In the Making an Impact series, clients and services are featured to expand awareness of the wide array of help available at JFS and to ensure donors understand the lives they touch and the difference they make throughout the community. Client names have been changed to protect their confidentiality.

Robert has always been a very pleasant man who was minimal in terms of case management contact. He never initiated any contact with his current or previous case managers, and he never presented any problems when his case manager reached out to him. He continued with the same services year to year.

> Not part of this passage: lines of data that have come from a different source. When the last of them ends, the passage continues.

Lemma isin_not_In (x : string) (xs : list string) :
  isin x xs = false <-> ~ In x xs.
Proof.
  rewrite <- isin_In. destruct (isin x xs); split; congruence.
Qed.

Lemma length_append (s t : string) :
  String.length (s ++ t) = String.length s + String.length t.
Proof.
  induction s as [|c s IH]; simpl; [reflexivity | now rewrite IH].
Qed.

End StrFacts.

(* ================================================================== *)
(** * The distance calculator *)

Module GeoSpec.

Import Str StrFacts CodeGeo.

(** ** Table lookups *)

Lemma find_code_some (df : DataFrame) (c : string) :
  In c (codes df) ->
  exists r, find (fun r => (code r =? c)%string) df = Some r
            /\ In r df /\ code r = c.
Proof.
  induction df as [|r0 df IH]; simpl; intros H.
  - contradiction.
  - destruct (String.eqb_spec (code r0) c) as [Heq | Hne].
    + exists r0. auto.
    + destruct H as [H | H]; [contradiction|].
      destruct (IH H) as [r [Hf [Hin Hc]]]. exists r. auto.
Qed.

Lemma find_code_none (df : DataFrame) (c : string) :
  ~ In c (codes df) -> find (fun r => (code r =? c)%string) df = None.
Proof.
  induction df as [|r0 df IH]; simpl; intros H.
  - reflexivity.
  - destruct (String.eqb_spec (code r0) c) as [Heq | Hne].
    + exfalso. apply H. now left.
    + apply IH. intros Hin. apply H. now right.
Qed.

Lemma loc_present (df : DataFrame) (c : string) (r : CountryRecord) :
  find (fun r => (code r =? c)%string) df = Some r ->
  loc df c = Return (latitude r, longitude r).
Proof. intros H. unfold loc. now rewrite H. Qed.

(** [clean_codes] touches the code column only, and no letter case. *)
Lemma codes_clean_codes (raw : DataFrame) :
  codes (clean_codes raw) = map clean_code (codes raw).
Proof.
  unfold codes, clean_codes. rewrite !map_map. reflexivity.
Qed.

(** ** The three branches of [compute_distance] *)

Lemma compute_distance_eq_branch (df : DataFrame) (iso1 iso2 : string) :
  upper iso1 = upper iso2 ->
  compute_distance df iso1 iso2 = Return (VStr msg_equal).
Proof.
  intros H. unfold compute_distance. rewrite H.
  now rewrite String.eqb_refl.
Qed.

Lemma compute_distance_missing_branch (df : DataFrame) (iso1 iso2 : string) :
  upper iso1 <> upper iso2 ->
  ~ In (upper iso1) (codes df) \/ ~ In (upper iso2) (codes df) ->
  compute_distance df iso1 iso2
  = Return (VStr (msg_missing (upper iso1) (upper iso2))).
Proof.
  intros Hne Hmiss. unfold compute_distance.
  apply String.eqb_neq in Hne. rewrite Hne.
  destruct Hmiss as [H | H]; apply isin_not_In in H; rewrite H.
  - reflexivity.
  - now rewrite orb_true_r.
Qed.

Lemma compute_distance_found_branch (df : DataFrame) (iso1 iso2 : string) :
  upper iso1 <> upper iso2 ->
  In (upper iso1) (codes df) -> In (upper iso2) (codes df) ->
  exists r1 r2,
    find (fun r => (code r =? upper iso1)%string) df = Some r1 /\
    find (fun r => (code r =? upper iso2)%string) df = Some r2 /\
    compute_distance df iso1 iso2
    = (d <- haversine (latitude r1) (longitude r1)
                      (latitude r2) (longitude r2) ;;
       Return (VFloat d)).
Proof.
  intros Hne H1 H2.
  destruct (find_code_some df _ H1) as [r1 [Hf1 _]].
  destruct (find_code_some df _ H2) as [r2 [Hf2 _]].
  exists r1, r2. repeat split; try assumption.
  unfold compute_distance.
  apply String.eqb_neq in Hne. rewrite Hne.
  apply isin_In in H1. apply isin_In in H2. rewrite H1, H2. simpl.
  rewrite (loc_present _ _ Hf1). simpl.
  rewrite (loc_present _ _ Hf2). simpl.
  reflexivity.
Qed.

Lemma msg_missing_not_equal (iso1 iso2 : string) :
  msg_missing iso1 iso2 <> msg_equal.
Proof.
  intros H. apply (f_equal String.length) in H.
  unfold msg_missing, msg_equal in H.
  rewrite !length_append in H. simpl in H. lia.
Qed.

(** ** The haversine formula *)

Local Open Scope R_scope.

Lemma radians_opp (x : R) : radians (- x) = - radians x.
Proof. unfold radians. lra. Qed.

Lemma hav_a_swap (lat1 lon1 lat2 lon2 : R) :
  hav_a lat1 lon1 lat2 lon2 = hav_a lat2 lon2 lat1 lon1.
Proof.
  unfold hav_a.
  replace (lat1 - lat2) with (- (lat2 - lat1)) by lra.
  replace (lon1 - lon2) with (- (lon2 - lon1)) by lra.
  rewrite !radians_opp.
  replace (- radians (lat2 - lat1) / 2) with (- (radians (lat2 - lat1) / 2))
    by lra.
  replace (- radians (lon2 - lon1) / 2) with (- (radians (lon2 - lon1) / 2))
    by lra.
  rewrite !sin_neg. ring.
Qed.

Lemma haversine_swap (lat1 lon1 lat2 lon2 : R) :
  haversine lat1 lon1 lat2 lon2 = haversine lat2 lon2 lat1 lon1.
Proof.
  unfold haversine. now rewrite hav_a_swap.
Qed.

(** Inside its domain [haversine] returns the closed formula. *)
Lemma haversine_in_domain (lat1 lon1 lat2 lon2 : R) :
  0 <= hav_a lat1 lon1 lat2 lon2 <= 1 ->
  haversine lat1 lon1 lat2 lon2
  = Return (6371 * (2 * asin (sqrt (hav_a lat1 lon1 lat2 lon2)))).
Proof.
  intros [H0 H1]. unfold haversine, math_sqrt, math_asin.
  destruct (Rlt_dec _ 0) as [Hneg | _]; [lra|]. cbn [bind].
  pose proof (sqrt_pos (hav_a lat1 lon1 lat2 lon2)) as Hs0.
  assert (Hs1 : sqrt (hav_a lat1 lon1 lat2 lon2) <= 1).
  { rewrite <- sqrt_1. apply sqrt_le_1_alt. assumption. }
  destruct (Rlt_dec _ (-1)) as [Hlo | _]; [lra|].
  destruct (Rlt_dec 1 _) as [Hhi | _]; [lra|].
  reflexivity.
Qed.

(** The sum of the two latitude terms is a squared cosine. *)
Lemma half_angle_identity (p1 p2 : R) :
  sin ((p2 - p1) / 2) ^ 2 + cos p1 * cos p2 = cos ((p1 + p2) / 2) ^ 2.
Proof.
  set (u := (p2 - p1) / 2). set (v := (p1 + p2) / 2).
  replace p1 with (v - u) by (unfold u, v; lra).
  replace p2 with (v + u) at 1 by (unfold u, v; lra).
  rewrite cos_minus, cos_plus.
  pose proof (sin2_cos2 u) as Hu. pose proof (sin2_cos2 v) as Hv.
  unfold Rsqr in Hu, Hv.
  replace (sin u ^ 2) with (sin u * sin u * (sin v * sin v + cos v * cos v))
    by (rewrite Hv; ring).
  replace (cos v ^ 2) with (cos v * cos v * (sin u * sin u + cos u * cos u))
    by (rewrite Hu; ring).
  ring.
Qed.


Lemma hav_a_quarter : hav_a 0 0 0 90 = / 2.
Proof.
  unfold hav_a, radians.
  replace ((0 - 0) * (PI / 180) / 2) with 0 by lra.
  replace (0 * (PI / 180)) with 0 by lra.
  replace ((90 - 0) * (PI / 180) / 2) with (PI / 4) by lra.
  rewrite sin_0, cos_0, sin_PI4.
  pose proof sqrt2_neq_0 as Hs.
  assert (Hsq : sqrt 2 * sqrt 2 = 2) by (apply sqrt_def; lra).
  field_simplify; [|assumption].
  replace (sqrt 2 ^ 2) with 2 by (simpl; lra).
  lra.
Qed.

(** ** The claims about [code_geo.py] *)

(** C1 (as amended).  When the two upper-cased codes differ and at least
    one of them is absent from the table, [compute_distance] does not
    raise: it returns the message [<ISO1> or <ISO2> doesn't exist] built
    from the two upper-cased codes.  The message is neither the equal
    message nor a number, and it names both codes whichever of them is
    absent: it is the same for every table that lacks one of the two. *)
Theorem compute_distance_not_found
    (df : DataFrame) (iso1 iso2 : string) :
  upper iso1 <> upper iso2 ->
  ~ In (upper iso1) (codes df) \/ ~ In (upper iso2) (codes df) ->
  compute_distance df iso1 iso2
  = Return (VStr (upper iso1 ++ " or " ++ upper iso2 ++ " doesn't exist"))
  /\ compute_distance df iso1 iso2 <> Return (VStr msg_equal)
  /\ (forall d, compute_distance df iso1 iso2 <> Return (VFloat d))
  /\ (forall e, compute_distance df iso1 iso2 <> Raise e)
  /\ (forall df',
        ~ In (upper iso1) (codes df') \/ ~ In (upper iso2) (codes df') ->
        compute_distance df' iso1 iso2 = compute_distance df iso1 iso2).
Proof.
  intros Hne Hmiss.
  pose proof (compute_distance_missing_branch df iso1 iso2 Hne Hmiss) as E.
  fold (msg_missing (upper iso1) (upper iso2)).
  rewrite E. repeat split.
  - intros H. injection H as H. now apply msg_missing_not_equal in H.
  - intros d H. discriminate H.
  - intros e H. discriminate H.
  - intros df' Hmiss'.
    apply (compute_distance_missing_branch df' iso1 iso2 Hne Hmiss').
Qed.

Lemma compute_distance_not_found_witness :
  compute_distance table_can "can" "zzz"
  = Return (VStr "CAN or ZZZ doesn't exist").
Proof.
  refine (proj1 (@compute_distance_not_found table_can "can" "zzz" _ _)).
  - discriminate.
  - right. simpl. intros [H | []]. discriminate H.
Defined.

(** C1 (as stated) fails: no reading of the result tells which of the
    two codes failed the lookup.  With [CAN] in the table and with the
    empty table, [compute_distance("CAN", "ZZZ")] is the same message,
    while the codes that fail are [ZZZ] alone in the first case and both
    in the second. *)
Lemma not_found_does_not_identify :
  ~ exists failed : result value -> list string,
      forall (df : DataFrame) (iso1 iso2 : string),
        upper iso1 <> upper iso2 ->
        ~ In (upper iso1) (codes df) \/ ~ In (upper iso2) (codes df) ->
        failed (compute_distance df iso1 iso2)
        = filter (fun c => negb (isin c (codes df)))
                 [upper iso1; upper iso2].
Proof.
  intros [failed H].
  assert (H1 : failed (compute_distance table_can "CAN" "ZZZ") = ["ZZZ"%string]).
  { rewrite H; [reflexivity | discriminate |].
    right. simpl. intros [E | []]. discriminate E. }
  assert (H2 : failed (compute_distance [] "CAN" "ZZZ")
               = ["CAN"%string; "ZZZ"%string]).
  { rewrite H; [reflexivity | discriminate |]. left. simpl. tauto. }
  assert (E : compute_distance table_can "CAN" "ZZZ"
              = compute_distance [] "CAN" "ZZZ") by reflexivity.
  rewrite E in H1. rewrite H1 in H2. discriminate H2.
Qed.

Recently, Robert’s daughter, Joann, had reached out to the case manager, worried about Robert’s declining cognition. The case manager met with Robert and Joann a week later in Robert’s home. It became clear that Robert didn’t like having difficult conversations or discussing his problems, and that he had been concealing a variety of difficulties by telling everyone “Everything is fine. I am doing well.”

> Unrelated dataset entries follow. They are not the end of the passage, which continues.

(** C9. The share count that [fetch_float] extracts is the first value, in
    the order of the primary keys, that is numeric and strictly greater than
    zero, made an [int]; only when no primary key holds such a value does it
    come from the secondary keys, as the first string value that, its commas
    removed, parses to a positive number. Whether a share count was found or
    not, the record carries the name, exchange and market capitalisation that
    the answer holds. *)
Theorem share_count_by_priority e :
  (∀ info, extract_float e info = spec_share_count e info)
  ∧ (∀ sym t_info info float_shares,
       yf_info e sym = Ok t_info →
       as_dict (if truthy t_info then t_info else PyDict ∅) = Ok info →
       spec_share_count e info = Ok float_shares →
       float (fetch_float e sym) = float_shares
       ∧ shortName (fetch_float e sym) = get info "shortName"
       ∧ exchange (fetch_float e sym) = get info "exchange"
       ∧ marketCap (fetch_float e sym) = get info "marketCap").
Proof.
  assert (Hextract : ∀ info, extract_float e info = spec_share_count e info).
  { intros info. unfold extract_float, spec_share_count.
    rewrite scan_numeric_first.
    destruct (spec_first_number info numeric_keys) as [v|].
    - destruct (int v) as [z|x]; reflexivity.
    - rewrite bind_Ok. by rewrite scan_strings_first. }
  split; [done|].
  intros sym t_info info float_shares Hinfo Hdict Hcount.
  rewrite <- Hextract in Hcount.
  by rewrite (fetch_float_returned _ _ _ _ _ Hinfo Hdict Hcount).
Qed.

Lemma share_count_by_priority_witness :
  float (fetch_float Demo.world "AAA") = Some 5000000
  ∧ shortName (fetch_float Demo.world "AAA") = get Demo.aaa_info "shortName"
  ∧ exchange (fetch_float Demo.world "AAA") = get Demo.aaa_info "exchange"
  ∧ marketCap (fetch_float Demo.world "AAA") = get Demo.aaa_info "marketCap".
Proof.
  apply (proj2 (share_count_by_priority Demo.world) "AAA"
           (PyDict Demo.aaa_info) Demo.aaa_info (Some 5000000)); reflexivity.
Defined.

(** ** The eligibility check *)

Lemma robinhood_has_symbol_true e sym :
  robinhood_has_symbol e sym = true ↔
  ∃ r body,
    http_get e (ROBINHOOD_INSTRUMENTS sym) = Ok r
    ∧ status_code r = 200
    ∧ json r = Ok (PyDict body)
    ∧ truthy (get body "results") = true.
Proof.
  unfold robinhood_has_symbol, robinhood_has_symbol_try.
  destruct (http_get e (ROBINHOOD_INSTRUMENTS sym)) as [r|x].
  2: { split; [done|]. by intros (? & ? & ? & _). }
  rewrite bind_Ok.
  destruct (Z.eqb_spec (status_code r) 200) as [Hs|Hs]; cbn [negb].
  2: { split; [done|]. intros (r' & ? & Hr & ? & _).
       injection Hr as <-. done. }
  destruct (json r) as [data|x] eqn:Hjson.
  2: { split; [done|]. intros (r' & ? & Hr & _ & Hj & _).
       injection Hr as <-. congruence. }
  rewrite bind_Ok.
  destruct data as [| | | | | |body]; cbn [as_dict].
  1-6: split; [done|]; intros (r' & ? & Hr & _ & Hj & _);
       injection Hr as <-; congruence.
  rewrite bind_Ok. cbn [try_except]. split.
  - intros Ht. by exists r, body.
  - intros (r' & body' & Hr & _ & Hj & Ht). injection Hr as <-. congruence.
Qed.

(** C4, as the claim has it, fails: a body whose ["results"] is the number 1
    is answered with true, though it holds no collection. *)
Lemma robinhood_has_symbol_counts_numbers :
  ¬ (∀ e sym, robinhood_has_symbol e sym = true ↔ spec_eligible e sym).
Proof.
  intros Hclaim.
  destruct (proj1 (Hclaim Demo.count_world "AAA") eq_refl)
    as (r & body & results & Hget & _ & Hjson & Hres & Hcoll).
  injection Hget as <-. injection Hjson as <-.
  vm_compute in Hres. injection Hres as <-. exact Hcoll.
Qed.

(** C4, amended. [robinhood_has_symbol] answers true exactly when the status
    code is 200 and the parsed body is an object whose ["results"] entry is
    truthy; a request that raises, any other status, a body that does not
    parse or is no object give false. Being a function to [bool], it never
    raises. *)
Theorem robinhood_has_symbol_truthy_results e sym :
  (robinhood_has_symbol e sym = true ↔
   ∃ r body,
     http_get e (ROBINHOOD_INSTRUMENTS sym) = Ok r
     ∧ status_code r = 200
     ∧ json r = Ok (PyDict body)
     ∧ truthy (get body "results") = true)
  ∧ (∀ x, http_get e (ROBINHOOD_INSTRUMENTS sym) = Raise x →
          robinhood_has_symbol e sym = false)
  ∧ (∀ r, http_get e (ROBINHOOD_INSTRUMENTS sym) = Ok r →
          status_code r ≠ 200 ∨ (∃ x, json r = Raise x)
          ∨ (∃ data, json r = Ok data ∧ ∀ body, data ≠ PyDict body) →
          robinhood_has_symbol e sym = false).
Proof.
  split; [apply robinhood_has_symbol_true|]. split.
  - intros x Hget. apply not_true_is_false.
    intros (r & _ & Hget' & _)%robinhood_has_symbol_true. congruence.
  - intros r Hget Hbad. apply not_true_is_false.
    intros (r' & body & Hget' & Hs & Hj & _)%robinhood_has_symbol_true.
    assert (r' = r) as -> by congruence.
    destruct Hbad as [Hbad|[[x Hbad]|(data & Hbad & Hno)]]; [done|congruence|].
    apply (Hno body). congruence.
Qed.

Joann was worried that Robert lived alone in an apartment building and didn’t leave often or have visitors outside of family. Robert revealed during a meeting with Joann and the case manager that he did not socialize with anyone in his building because of difficulties with them in the past. After this discussion, it was revealed that Robert believed one neighbor in particular would come into his apartment when he was not home and violate his privacy. This issue had been ongoing for many years with contacts to building management and the police, but had not been shared with any of his case managers. Robert had not seen this neighbor in many years and didn’t know if he even resided in the building any longer, but that didn’t stop him from worrying. Robert indicated that he would lay in bed sleepless every night waiting for an intruder. Whether or not these threats were genuine didn’t matter. They were real to Robert.

Robert’s family was lost and confused as to where to go next. Joann’s original plan was to have Robert move in with her and her family, but since her husband had his own health concerns that required a great deal of care, that was no longer an option. The family and case manager discussed many options, including moving Robert to an assisted living facility. Robert was responsive to this idea and the case manager began the process of moving him. He toured several facilities and found one that was a good fit. Many calls and lots of paperwork later, he moved in.

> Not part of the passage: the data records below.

(** * The boss ingest manager ([django/bossingest/ingest_manager.py])

    A shallow embedding of [IngestManager]: job set-up, job deletion and the
    partition of a job's extent into chunks and tiles, one upload task per
    tile.  The manager object, the [IngestJob] table and the upload queue are
    an explicit state; the collaborating libraries (ndingest queues, tile
    bucket and tile index, credentials, the schema validator, the key
    encoders of the ingest client) are the fields of an environment record,
    each free to fail. *)

From Stdlib Require Import ZArith List String Ascii Lia.
From stdpp Require Import base gmap strings list pretty.

Open Scope string_scope.
Open Scope Z_scope.

(** ** Exceptions *)

(** Modelled from the spec: [bosscore.error] is not among the sources.  The
    error kinds of the spec's taxonomy, under the names of the members of
    [ErrorCodes] that the manager raises; distinct members are distinct
    codes. *)
Inductive ErrorCodes :=
| UNABLE_TO_VALIDATE
| RESOURCE_NOT_FOUND
| OBJECT_NOT_FOUND
| SERIALIZATION_ERROR
| BOSS_SYSTEM_ERROR.

(** The Django models whose [DoesNotExist] the manager catches. *)
Inductive Model := CollectionModel | ExperimentModel | ChannelLayerModel | IngestJobModel.

(** Exception values: [BossError(message, error_code)] of bosscore, the
    [DoesNotExist] of a Django model, the validation error of jsonschema,
    and [PyError cls msg] for any other subclass of [Exception] (ValueError,
    AttributeError, a boto error, ...). *)
Inductive exn :=
| BossError (message : string) (error_code : ErrorCodes)
| DoesNotExist (model : Model)
| JsonschemaValidationError (msg : string)
| PyError (cls msg : string).

(** The classes named in the [except] clauses. *)
Inductive ExnClass :=
| Exception
| BossErrorCls
| DoesNotExistCls (model : Model)
| ValidationErrorCls.

Definition Model_eqb (a b : Model) : bool :=
  match a, b with
  | CollectionModel, CollectionModel
  | ExperimentModel, ExperimentModel
  | ChannelLayerModel, ChannelLayerModel
  | IngestJobModel, IngestJobModel => true
  | _, _ => false
  end.

(** [isinstance(e, c)]: every exception is an [Exception]. *)
Definition isinstance (e : exn) (c : ExnClass) : bool :=
  match c, e with
  | Exception, _ => true
  | BossErrorCls, BossError _ _ => true
  | DoesNotExistCls m, DoesNotExist m' => Model_eqb m m'
  | ValidationErrorCls, JsonschemaValidationError _ => true
  | _, _ => false
  end.

Inductive Result (A : Type) :=
| Ok (a : A)
| Raise (e : exn).
Arguments Ok {A} a.
Arguments Raise {A} e.

(** ** Data *)

(** The configuration document, in the shape the schema validation admits:
    [config_data["database"]] and [config_data["ingest_job"]]. *)
Record ConfigData := {
  cfg_collection : string;
  cfg_experiment : string;
  cfg_channel_layer : string;
  cfg_extent_x : Z * Z;
  cfg_extent_y : Z * Z;
  cfg_extent_z : Z * Z;
  cfg_extent_t : Z * Z;
  cfg_tile_size_x : Z;
  cfg_tile_size_y : Z;
  cfg_tile_size_z : Z;
  cfg_tile_size_t : Z
}.

(** [ingest.core.config.Configuration] and its validator object. *)
Record Configuration := { config_data_of : ConfigData; schema : string }.
Record Validator := { validator_name : string; validator_schema : string }.

(** The resource models of bosscore, as far as the manager reads them
    ([name], [base_resolution]). *)
Record Collection := { collection_name : string }.
Record Experiment := { experiment_name : string; experiment_collection : Collection }.
Record ChannelLayer := {
  channel_layer_name : string;
  channel_layer_experiment : Experiment;
  base_resolution : Z
}.

(** Modelled from the spec: [bossingest.models] is not among the sources.  A
    row of [IngestJob] has the fields of the spec's data model, under the
    names the manager reads and writes; the queue references are absent
    ([None]) until provisioning sets them. *)
Record IngestJob := {
  id : Z;
  creator : option string;
  collection : string;
  experiment : string;
  channel_layer : string;
  config_data : string;
  resolution : Z;
  x_start : Z; x_stop : Z;
  y_start : Z; y_stop : Z;
  z_start : Z; z_stop : Z;
  t_start : Z; t_stop : Z;
  tile_size_x : Z; tile_size_y : Z; tile_size_z : Z; tile_size_t : Z;
  status : Z;
  upload_queue : option string;
  ingest_queue : option string
}.

(** The job states the manager writes: [status = 1] and [status = 3]. *)
Definition STATUS_ACTIVE : Z := 1.
Definition STATUS_DELETED : Z := 3.

Definition set_status (v : Z) (j : IngestJob) : IngestJob :=
  {| id := id j; creator := creator j; collection := collection j;
     experiment := experiment j; channel_layer := channel_layer j;
     config_data := config_data j; resolution := resolution j;
     x_start := x_start j; x_stop := x_stop j;
     y_start := y_start j; y_stop := y_stop j;
     z_start := z_start j; z_stop := z_stop j;
     t_start := t_start j; t_stop := t_stop j;
     tile_size_x := tile_size_x j; tile_size_y := tile_size_y j;
     tile_size_z := tile_size_z j; tile_size_t := tile_size_t j;
     status := v;
     upload_queue := upload_queue j; ingest_queue := ingest_queue j |}.

Definition set_upload_queue (v : option string) (j : IngestJob) : IngestJob :=
  {| id := id j; creator := creator j; collection := collection j;
     experiment := experiment j; channel_layer := channel_layer j;
     config_data := config_data j; resolution := resolution j;
     x_start := x_start j; x_stop := x_stop j;
     y_start := y_start j; y_stop := y_stop j;
     z_start := z_start j; z_stop := z_stop j;
     t_start := t_start j; t_stop := t_stop j;
     tile_size_x := tile_size_x j; tile_size_y := tile_size_y j;
     tile_size_z := tile_size_z j; tile_size_t := tile_size_t j;
     status := status j;
     upload_queue := v; ingest_queue := ingest_queue j |}.

Definition set_ingest_queue (v : option string) (j : IngestJob) : IngestJob :=
  {| id := id j; creator := creator j; collection := collection j;
     experiment := experiment j; channel_layer := channel_layer j;
     config_data := config_data j; resolution := resolution j;
     x_start := x_start j; x_stop := x_stop j;
     y_start := y_start j; y_stop := y_stop j;
     z_start := z_start j; z_stop := z_stop j;
     t_start := t_start j; t_stop := t_stop j;
     tile_size_x := tile_size_x j; tile_size_y := tile_size_y j;
     tile_size_z := tile_size_z j; tile_size_t := tile_size_t j;
     status := status j;
     upload_queue := upload_queue j; ingest_queue := v |}.

(** The ndingest project handle:
    [proj_class(collection, experiment, channel_layer, resolution, job.id)]. *)
Record NdProj := {
  proj_collection : string;
  proj_experiment : string;
  proj_channel_layer : string;
  proj_resolution : Z;
  proj_job_id : Z
}.

(** Handles of the collaborators' objects. *)
Record Queue := { url : string }.
Record TileBucket := { bucket_name : string }.
Record TileIndexDB := { index_name : string }.
Record Policy := { arn : string }.

(** An item of [tiledb.getTaskItems]: [chunk['chunk_key']] and the keys of
    [chunk['tile_uploaded_map']] in iteration order. *)
Record ChunkItem := { item_chunk_key : string; tile_uploaded_map : list string }.

(** The values of the task message document. *)
Inductive JValue :=
| JInt (n : Z)
| JStr (s : string)
| JNull.

Definition JOptStr (o : option string) : JValue :=
  match o with
  | Some s => JStr s
  | None => JNull
  end.

(** The fields of [IngestManager.__init__]. *)
Record Manager := {
  self_job : option IngestJob;
  self_owner : option string;
  self_config : option Configuration;
  self_validator : option Validator;
  self_collection : option Collection;
  self_experiment : option Experiment;
  self_channel_layer : option ChannelLayer;
  self_resolution : Z;
  self_nd_proj : option NdProj
}.

Definition IngestManager_init : Manager :=
  {| self_job := None; self_owner := None; self_config := None;
     self_validator := None; self_collection := None;
     self_experiment := None; self_channel_layer := None;
     self_resolution := 0; self_nd_proj := None |}.

Definition CONNECTER : string := "&".

(** ** Pure helpers of the Python runtime *)

(** [s.split(c)] for a one-character separator. *)
Fixpoint split_on (c : ascii) (s : string) : list string :=
  match s with
  | EmptyString => [EmptyString]
  | String a s' =>
      if Ascii.eqb a c then EmptyString :: split_on c s'
      else match split_on c s' with
           | w :: ws => String a w :: ws
           | [] => [String a EmptyString]
           end
  end.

When the case manager last checked in with Robert and Joann, both reported that things were going very well for Robert. He now participates in classes and community field trips, much to his daughter’s surprise.

The case manager reported that it was refreshing to hear that the same Robert who, a few months ago, told her that he goes “days without seeing people and he prefers it that way,” is now choosing socialization activities and finds joy in them.

Of course, moving to an assisted living facility has not solved all of Robert’s or his family’s concerns regarding his cognition and memory, but his daughter reported that the family has found immense relief knowing that staff is nearby and on call to help Robert with medication management, immersion into the community, and mental health services.